=== Begin Enclosure ===
(** * Information-flow metrics analyzer (information-flow-metrics.js)

    A shallow embedding of the [InformationFlowAnalyzer] class: the walk over
    the esprima syntax tree ([analyzeAST], [extractCalls], [getCalleeName]),
    the aggregation pass ([calculateFanInFanOut]) and the derived metrics
    ([calculateCoupling], [calculateCohesion],
    [calculateInformationFlowComplexity]); and of the functions around it:
    the search for source files ([findJSFiles]), the rows and counts of the
    report ([generateReport]) and the main program.

    Conventions of the embedding.
    - A syntax tree is a JavaScript value ([jsval]): objects keep their
      properties in [for ... in] order, arrays their items.  The trees are
      those esprima builds: a [name] property, where present, holds a string,
      [loc.start.line] a number, and the [arguments] and [params] of a node
      are arrays.  Reading a property that is absent gives [VUndef].
    - A JavaScript [Map] is an association list in insertion order, a [Set]
      a duplicate-free list in insertion order.
    - The [funcInfo] objects are shared between [fileInfo.functions] and
      [this.functions]; they live in a heap and both tables hold addresses.
    - [node.parent], which [traverse] writes before it visits a child, is
      carried as the list of ancestor frames of the node being visited.
    - Fan-in, fan-out and the complexity are natural numbers.  The cohesion
      quotient is taken in the rationals, which orders it against 0.7 and
      0.3 as the floating-point quotient is ordered for any module of
      fewer than a million functions.  The two project averages are the
      IEEE 754 doubles the division gives ([double]). *)

From Stdlib Require Import List String Ascii Bool Arith ZArith QArith Lia.
From Stdlib Require Import DecimalString.
From Stdlib Require DecimalZ.
From Stdlib Require Import Permutation Sorted.
From Stdlib Require SpecFloat.
Import ListNotations.
Close Scope Q_scope.
Open Scope list_scope.
Open Scope string_scope.

Set Implicit Arguments.

(** ** JavaScript values *)

Unset Elimination Schemes.
Inductive jsval : Type :=
| VUndef
| VNull
| VBool (b : bool)
| VNum (n : Z)
| VStr (s : string)
| VArr (items : list jsval)
| VObj (props : list (string * jsval)).
Set Elimination Schemes.

Section JsvalInd.
Variable P : jsval -> Prop.
Hypothesis Hundef : P VUndef.
Hypothesis Hnull : P VNull.
Hypothesis Hbool : forall b, P (VBool b).
Hypothesis Hnum : forall n, P (VNum n).
Hypothesis Hstr : forall s, P (VStr s).
Hypothesis Harr : forall items, Forall P items -> P (VArr items).
Hypothesis Hobj : forall props, Forall (fun kv => P (snd kv)) props -> P (VObj props).

Fixpoint jsval_nested_ind (v : jsval) : P v :=
  match v with
  | VUndef => Hundef
  | VNull => Hnull
  | VBool b => Hbool b
  | VNum n => Hnum n
  | VStr s => Hstr s
  | VArr items =>
      Harr ((fix all (l : list jsval) : Forall P l :=
               match l with
               | [] => Forall_nil _
               | x :: r => Forall_cons x (jsval_nested_ind x) (all r)
               end) items)
  | VObj props =>
      Hobj ((fix all (l : list (string * jsval)) : Forall (fun kv => P (snd kv)) l :=
               match l with
               | [] => Forall_nil _
               | kv :: r => Forall_cons kv (jsval_nested_ind (snd kv)) (all r)
               end) props)
  end.
End JsvalInd.

(** [node[k]] *)
Fixpoint lookup (k : string) (ps : list (string * jsval)) : jsval :=
  match ps with
  | [] => VUndef
  | (k', v) :: r => if String.eqb k k' then v else lookup k r
  end.

Definition get (k : string) (v : jsval) : jsval :=
  match v with
  | VObj ps => lookup k ps
  | _ => VUndef
  end.

(** JavaScript truthiness, as tested by [x ? a : b], [x && y] and [x || y]. *)
Definition truthy (v : jsval) : bool :=
  match v with
  | VUndef | VNull => false
  | VBool b => b
  | VNum n => negb (Z.eqb n 0)
  | VStr s => negb (String.eqb s "")
  | VArr _ | VObj _ => true
  end.

(** [x && typeof x === 'object'] *)
Definition isObject (v : jsval) : bool :=
  match v with
  | VArr _ | VObj _ => true
  | _ => false
  end.

(** [node.type === t] *)
Definition type_is (v : jsval) (t : string) : bool :=
  match get "type" v with
  | VStr s => String.eqb s t
  | _ => false
  end.

(** [node.name], a string or undefined. *)
Definition nameOf (v : jsval) : option string :=
  match get "name" v with
  | VStr s => Some s
  | _ => None
  end.

(** A name inside a template literal: [`${x.name}`]. *)
Definition tmplName (v : jsval) : string :=
  match nameOf v with
  | Some s => s
  | None => "undefined"
  end.

Definition arrItems (v : jsval) : list jsval :=
  match v with
  | VArr xs => xs
  | _ => []
  end.

(** [node.loc ? node.loc.start.line : 0] *)
Definition lineOf (node : jsval) : Z :=
  if truthy (get "loc" node) then
    match get "line" (get "start" (get "loc" node)) with
    | VNum n => n
    | _ => 0%Z
    end
  else 0%Z.

(** ** Strings *)

Definition string_of_nat (n : nat) : string :=
  NilZero.string_of_uint (Nat.to_uint n).

Definition string_of_Z (z : Z) : string :=
  NilZero.string_of_int (Z.to_int z).

(** [s.includes(sub)] *)
Fixpoint includes (s sub : string) : bool :=
  if String.prefix sub s then true
  else match s with
       | EmptyString => false
       | String _ r => includes r sub
       end.

(** [s.split('.')] *)
Fixpoint splitDotAux (acc : string) (s : string) : list string :=
  match s with
  | EmptyString => [acc]
  | String c r =>
      if Ascii.eqb c "."%char then acc :: splitDotAux "" r
      else splitDotAux (acc ++ String c "") r
  end.

Definition splitDot (s : string) : list string := splitDotAux "" s.

(** [arr.includes(x)] on an array of strings *)
Definition mem (x : string) (l : list string) : bool :=
  existsb (String.eqb x) l.

(** ** Records *)

Module Func.
(** The [funcInfo] object of [analyzeAST]. *)
Record t := mk {
  name : string;
  file : string;
  module : string;
  params : list string;
  calls : list string;
  fanIn : nat;
  fanOut : nat;
  line : Z;
  type : string
}.

Definition setCalls (f : t) (cs : list string) (fo : nat) : t :=
  mk (name f) (file f) (module f) (params f) cs (fanIn f) fo (line f) (type f).

Definition setFanIn (f : t) (n : nat) : t :=
  mk (name f) (file f) (module f) (params f) (calls f) n (fanOut f) (line f) (type f).
End Func.

(** ** The call extractor *)

Definition isFunctionNode (n : jsval) : bool :=
  type_is n "FunctionDeclaration" || type_is n "FunctionExpression"
  || type_is n "ArrowFunctionExpression".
=== End Enclosure ===
*TASK DESCRIPTION*: Above this task is a listing. Restate, word for word and with nothing added, the lines from the one with "those esprima builds: a" through the one with "- Fan-in, fan-out".

*TASK ANSWER*:
      those esprima builds: a [name] property, where present, holds a string,
      [loc.start.line] a number, and the [arguments] and [params] of a node
      are arrays.  Reading a property that is absent gives [VUndef].
    - A JavaScript [Map] is an association list in insertion order, a [Set]
      a duplicate-free list in insertion order.
    - The [funcInfo] objects are shared between [fileInfo.functions] and
      [this.functions]; they live in a heap and both tables hold addresses.
    - [node.parent], which [traverse] writes before it visits a child, is
      carried as the list of ancestor frames of the node being visited.
    - Fan-in, fan-out and the complexity are natural numbers.  The cohesion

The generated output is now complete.